Yetmiyor bu hayat bize!

 

Gökyüzüne dahi sığdıramadığımız benliğimizi, gün gelip ufacık olaylara sığdırabildiğimiz, güzel birbirinden eşsiz ruhlarımız… Her şeyde olduğu gibi, kaderinizi de kendiniz yazmak istediniz. Sanki her şeyin size ait olmasını dilediniz, herkes gibi. Tıpkı bizim gibi. Gitmedi hayat istediğiniz gibi, hep en başa sardınız, bundan da bir hayli bunaldınız. Zaman zaman düşüncelerinizin esiri de oldunuz. Kimbilir. Onlar aldı büyüttü sizi, hazırladı hayata. Gülümsemeyi öğretti, birdenbire. Siz kabul etmediniz. İnsanlarınız değişti bir anda, siz farkına varmadınız. Hep en iyi hep en güzel olmayı yeğlediniz kısacık hayatta…

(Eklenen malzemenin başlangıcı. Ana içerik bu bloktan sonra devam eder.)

(** * disco-dop: the LCFRS / CFG chart parsers and the lazy k-best extractor

    A shallow embedding of the parsing engine (plcfrs: [concat], [fatconcat],
    [process_edge], [parse], [cfgparse]), of the chart containers
    (containers.pyx) and of the k-best enumerator (kbest.pyx), with the
    properties of the specification stated and settled against it.

    Conventions.
    - A C [unsigned long long] is a [Z] in [0, 2^64); every operation that can
      leave that range is followed by [wrap64].
    - Costs are negative log probabilities held in C doubles.  The development
      works with integer costs: integers of this size are doubles, and sums and
      comparisons of them are exact, so every concrete run shown here is a run
      of the source.
    - Python dictionaries are [gmap]s; where the source iterates over a
      dictionary the iteration order is the one of [map_to_list]. *)

From stdpp Require Import gmap strings list fin_maps.
From Stdlib Require Import ZArith Lia DecimalString.

Local Open Scope Z_scope.

(** ** Bit-span primitives *)

Module Bit.

Definition wrap64 (z : Z) : Z := z mod 2 ^ 64.

(** [~v] on an unsigned 64-bit word. *)
Definition not64 (v : Z) : Z := wrap64 (Z.lnot v).

Fixpoint scanset (fuel : nat) (v i : Z) : Z :=
  match fuel with
  | O => -1
  | S fuel' => if Z.testbit v i then i else scanset fuel' v (i + 1)
  end.

Fixpoint scanunset (fuel : nat) (v i : Z) : Z :=
  match fuel with
  | O => i
  | S fuel' => if Z.testbit v i then scanunset fuel' v (i + 1) else i
  end.

(** Modelled from the spec: bit.pyx is not among the source files.
    [nextset v i] is the least bit index >= i that is set, or -1. *)
Definition nextset (v pos : Z) : Z := scanset (Z.to_nat (64 - pos)) v pos.

(** Modelled from the spec: bit.pyx is not among the source files.
    [nextunset v i] is the least bit index >= i that is unset; for a word
    whose bits from [i] on are all set this is the width, 64. *)
Definition nextunset (v pos : Z) : Z := scanunset (Z.to_nat (64 - pos)) v pos.

Fixpoint popcount (fuel : nat) (v : Z) : Z :=
  match fuel with
  | O => 0
  | S fuel' => Z.b2z (Z.odd v) + popcount fuel' (Z.div2 v)
  end.

(** Modelled from the spec: bit.pyx is not among the source files.
    [bitcount v] is the population count. *)
Definition bitcount (v : Z) : Z := popcount 64 v.

(** Modelled from the spec: bit.pyx is not among the source files.
    [bitlength v] is 1 + the index of the highest set bit, 0 if empty. *)
Definition bitlength (v : Z) : Z := if v =? 0 then 0 else Z.log2 v + 1.

(** Modelled from the spec: bit.pyx is not among the source files.
    [testbit v i] is the value of bit [i]. *)
Definition testbit (v i : Z) : bool := Z.testbit v i.

(** Modelled from the spec: bit.pyx is not among the source files.
    [testbitint] is [testbit] on the narrower integers of a [Rule]. *)
Definition testbitint (arg pos : Z) : bool := Z.testbit arg pos.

Sanki yeni bir hayata başladınız, siz öyle sandınız. Gözünüze güzel görünenler çirkin oldu, çirkinler güzel. Düşünmediniz sonunuzu bir an bile, belki de düşünemediniz. Tek çözüm yolunu bulmuşçasına sımsıkı sarıldınız, en doğrunuza. Bir an bile ihtimal vermediniz eksiğe, hep tamamlanmış hissettiniz. Gurur duydunuz, yahut huzur doldunuz. Hayatınızın şansını yakaladınız, yakaladığınızı mı sandınız? Çok geçmeden bundan da bıktınız. Yeniliği sevdi hayat çünkü hep. Alışılagelen her şey alışmadı bir türlü. Bilmediniz hiç, bilmek dahi istemediniz. Olur ile olmaz arası gidip gidip geldiniz. Tek bir çıkış yolu aradınız hayatınızda hep. Hayatın anlığının farkındaydınız. Çok vakit harcadınız, fütursuzca. Koşup koşup yoruldunuz. Yoruldukça pes etmediniz. Hırsınız, hayatınızın gölgesinde kalmadı hiçbir zaman. Bununla büyüdünüz siz de. Durmadınız, bakmadınız da geriye. Lüzumsuz yollara saptınız, kim bilir…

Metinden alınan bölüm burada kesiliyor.